This was a good read and great work. Can't wait to see the performance tests.
Your write up connected some early knowledge from when I was 11 where I was trying to set up a database/backend and was finding lots of cgi-bin online. I realize now those were spinning up new processes with each request https://en.wikipedia.org/wiki/Common_Gateway_Interface
I remember when sendfile became available for my large gaming forum with dozens of TB of demo downloads. That alone was huge for concurrency.
I thought I had swore off this type of engineering but between this, the Netflix case of extra 40ms and the GTA 5 70% load time reduction maybe there is a lot more impactful work to be done.
https://netflixtechblog.com/life-of-a-netflix-partner-engine...
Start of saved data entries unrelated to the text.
(* ===== verification/HttplibContent.v ===== *)
(** * Content providers of httplib

    A response may leave its body to a content provider, a function that is
    called with a data sink until the body has been written. The writing end
    of a connection ([wire]), the sinks, and the three loops that call a
    provider: with a length ([write_content]), up to the close of the
    connection ([write_content_without_length]) and in the chunked transfer
    coding ([write_content_chunked]). *)

From S2P Require Import Prelude Text HttplibText HttplibUrl HttplibStream.

(** The results of a client's operations, of which the loops use three. *)
Inductive Error :=
  | Success | Unknown | Connection | BindIPAddress | Read | Write | ExceedRedirectCount | Canceled
  | SSLConnection | SSLLoadingCerts | SSLServerVerification | SSLServerHostnameVerification
  | UnsupportedMultipartBoundaryChars | Compression | ConnectionTimeout | ProxyConnection
  | SSLPeerCouldBeClosed_.

#[export] Instance Error_eq_dec : EqDecision Error.
Proof. solve_decision. Defined.

(** [to_string(error)] *)
Definition error_text (error : Error) : string :=
  match error with
  | Success => "Success (no error)"
  | Connection => "Could not establish connection"
  | BindIPAddress => "Failed to bind IP address"
  | Read => "Failed to read connection"
  | Write => "Failed to write connection"
  | ExceedRedirectCount => "Maximum redirect count exceeded"
  | Canceled => "Connection handling canceled"
  | SSLConnection => "SSL connection failed"
  | SSLLoadingCerts => "SSL certificate loading failed"
  | SSLServerVerification => "SSL server verification failed"
  | SSLServerHostnameVerification => "SSL server hostname verification failed"
  | UnsupportedMultipartBoundaryChars => "Unsupported HTTP multipart boundary characters"
  | Compression => "Compression failed"
  | ConnectionTimeout => "Connection timed out"
  | ProxyConnection => "Proxy connection failed"
  | Unknown => "Unknown"
  | SSLPeerCouldBeClosed_ => "Invalid"
  end.

(** A call of an empty [std::function]. *)
Definition bad_function_call : exn := Exn OtherStdException "bad_function_call".

(** ** The writing end of a connection *)

Section Wire.
Context {W : Type}.

(** [stopping] are the answers of [is_shutting_down()] to come: [true] behind
    the last one. [writable] are those of [wait_writable()]: [false] behind the
    last one. The world is what the handlers and the providers work on. *)
Record wire := Wire {
  sent : string;               (* written to the connection so far *)
  room : option nat;           (* the bytes it still takes, when it breaks *)
  stopping : list bool;
  writable : list bool;
  world : W
}.

#[export] Instance wire_eta : Eta wire := λ w,
  Wire (sent w) (room w) (stopping w) (writable w) (world w).

(** [write_data]: all of [d], or what the connection takes before it breaks. *)
Definition write_data (d : string) : M wire bool := λ w,
  match room w with
  | None => (Ret true, w <| sent ::= λ s, s +:+ d |>)
  | Some n =>
      (Ret (bool_decide (String.length d <= n)%nat),
       w <| sent ::= λ s, s +:+ prefix_of n d |> <| room := Some (n - String.length d)%nat |>)
  end.

Definition is_shutting_down : M wire bool := λ w,
  match stopping w with
  | [] => (Ret true, w)
  | b :: bs => (Ret b, w <| stopping := bs |>)
  end.

Definition wait_writable : M wire bool := λ w,
  match writable w with
  | [] => (Ret false, w)
  | b :: bs => (Ret b, w <| writable := bs |>)
  end.

(** ** Providers and sinks *)

(** What a provider does in one call: the operations of the sink in their
    order, each with what follows its answer, down to the result and the world
    it leaves. *)
Inductive feed :=
  | Return (r : outcome bool) (w : W)
  | SinkWrite (d : string) (k : bool -> feed)
  | SinkIsWritable (k : bool -> feed)
  | SinkDone (k : feed)
  | SinkDoneWithTrailer (trailer : Headers) (k : feed).

Definition ContentProvider : Type := Z -> Z -> W -> feed.
Definition ContentProviderWithoutLength : Type := Z -> W -> feed.

Definition ContentProviderAdapter (provider : ContentProviderWithoutLength) : ContentProvider :=
  λ offset _, provider offset.

Record DataSink {S : Type} := Sink {
  write : string -> M S bool;
  is_writable : M S bool;
  done : M S unit;
  done_with_trailer : Headers -> M S unit
}.
Arguments DataSink : clear implicits.

(** The local variables of the loops. *)
Record locals := Locals { offset : Z; data_available : bool; ok : bool }.

#[export] Instance locals_eta : Eta locals := λ p, Locals (offset p) (data_available p) (ok p).

Abbreviation L := (M (locals * wire)).

Fixpoint run_feed (sink : DataSink (locals * wire)) (f : feed) : L bool :=
  match f with
  | Return r w => global (modify (λ x, x <| world := w |>));; lift r
  | SinkWrite d k => b ← write sink d; run_feed sink (k b)
  | SinkIsWritable k => b ← is_writable sink; run_feed sink (k b)
  | SinkDone k => done sink;; run_feed sink k
  | SinkDoneWithTrailer trailer k => done_with_trailer sink trailer;; run_feed sink k
  end.

(** [if (!write_data(...)) { ok = false; }] *)
Definition write_or_fail (d : string) : L unit :=
  b ← global (write_data d);
  if (b : bool) then mret tt else update_local (λ p, p <| ok := false |>).

Definition get_ok : L bool := p ← get_local; mret (ok p).

Definition advance (d : string) (p : locals) : locals :=
  p <| offset ::= λ o, o + Z.of_nat (String.length d) |>.

Definition length_sink : DataSink (locals * wire) := {|
  write d :=
    o ← get_ok;
    (if (o : bool) then
       b ← global (write_data d);
       update_local (if (b : bool) then advance d else λ p, p <| ok := false |>)
     else mret tt);;
    get_ok;
  is_writable := global wait_writable;
  done := throw bad_function_call;
  done_with_trailer _ := throw bad_function_call
|}.

Definition close_sink : DataSink (locals * wire) := {|
  write d :=
    o ← get_ok;
    (if (o : bool) then update_local (advance d);; write_or_fail d else mret tt);;
    get_ok;
  is_writable := global wait_writable;
  done := update_local (λ p, p <| data_available := false |>);
  done_with_trailer _ := throw bad_function_call
|}.

(** One chunk; the compressor is the one that copies. *)
Definition chunk (payload : string) : string :=
  from_i_to_hex (Z.of_nat (String.length payload)) +:+ crlf +:+ payload +:+ crlf.

Fixpoint write_trailer (trailer : Headers) : L unit :=
  match trailer with
  | [] => mret tt
  | (k, v) :: trailer => write_or_fail (k +:+ ": " +:+ v +:+ crlf);; write_trailer trailer
  end.

Definition finish_chunks (trailer : option Headers) : L unit :=
  o ← get_ok;
  if negb o then mret tt
  else
    update_local (λ p, p <| data_available := false |>);;
    write_or_fail ("0" +:+ crlf);;
    write_trailer (default [] trailer);;
    write_or_fail crlf.

Definition chunked_sink : DataSink (locals * wire) := {|
  write d :=
    o ← get_ok;
    (if (o : bool) then
       update_local (λ p, advance d p <| data_available := negb (bool_decide (d = "")) |>);;
       if decide (d = "") then mret tt else write_or_fail (chunk d)
     else mret tt);;
    get_ok;
  is_writable := global wait_writable;
  done := finish_chunks None;
  done_with_trailer trailer := finish_chunks (Some trailer)
|}.

(** ** The loops *)

(** [while (again && !is_shutting_down())]: every round asks the provider for
    [asked] bytes. *)
Section Loop.
Context (sink : DataSink (locals * wire)) (provider : ContentProvider).
Context (again : locals -> bool) (asked : locals -> Z).

Definition call_provider : L bool := λ s,
  run_feed sink (provider (offset s.1) (asked s.1) (world s.2)) s.

Fixpoint provide (fuel : nat) : L Error :=
  p ← get_local;
  if negb (again p) then mret Success
  else
    match fuel with
    | O => mret Success
    | S fuel =>
        stop ← global is_shutting_down;
        if (stop : bool) then mret Success
        else
          ready ← global wait_writable;
          if negb ready then mret Write
          else
            more ← call_provider;
            if negb more then mret Canceled
            else
              o ← get_ok;
              if negb o then mret Write else provide fuel
    end.

End Loop.

(** A block with the local variables [s]: enough rounds for the answers left. *)
Definition run_loop (loop : nat -> L Error) (s : locals) : M wire Error := λ w,
  let '(r, (_, w)) := loop (S (length (stopping w))) (s, w) in (r, w).

Definition succeeded (m : M wire Error) : M wire bool := e ← m; mret (bool_decide (e = Success)).

Definition write_content_error (provider : ContentProvider) (offset' length : Z) : M wire Error :=
  let end_offset := offset' + length in
  run_loop (provide length_sink provider (λ p, bool_decide (offset p < end_offset))
              (λ p, end_offset - offset p)) (Locals offset' true true).

Definition write_content (provider : ContentProvider) (offset' length : Z) : M wire bool :=
  succeeded (write_content_error provider offset' length).

Definition write_content_without_length (provider : ContentProvider) : M wire bool :=
  succeeded (run_loop (provide close_sink provider data_available (λ _, 0)) (Locals 0 true true)).

Definition write_content_chunked_error (provider : ContentProvider) : M wire Error :=
  run_loop (provide chunked_sink provider data_available (λ _, 0)) (Locals 0 true true).

Definition write_content_chunked (provider : ContentProvider) : M wire bool :=
  succeeded (write_content_chunked_error provider).

(** A token is one [strm.write], whose result is ignored, where the content goes
    through the loop of [write_data]; on this wire a write takes all of its
    bytes until the connection breaks, so that both are the same. *)
Definition write_multipart_ranges_data (ranges : Ranges) (boundary content_type : string)
    (content_length : Z) (provider : ContentProvider) : M wire bool :=
  process_multipart_ranges_data (λ token w, (write_data token w).2) (write_content provider)
    boundary content_type content_length ranges.

End Wire.

Arguments wire : clear implicits.
Arguments feed : clear implicits.
Arguments ContentProvider : clear implicits.
Arguments ContentProviderWithoutLength : clear implicits.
https://nee.lv/2021/02/28/How-I-cut-GTA-Online-loading-times...
It wasn't just CGI, every HTTP session was commonly a forked copy of the entire server in the CERN and Apache lineage! Apache gradually had better answers, but their API with common addons made it a bit difficult to transition so webservers like nginx took off which are built closer to the architecture in the article with event driven I/O from the beginning.
And there's nothing wrong with that for application workers. On *nix systems fork() is very fast, you can fork "the entire server" and the kernel will only COW your memory. As nginx etc. showed you can get better raw file serving performance with other models, but it's still a legitimate technique for application logic where business logic will drown out any process overhead.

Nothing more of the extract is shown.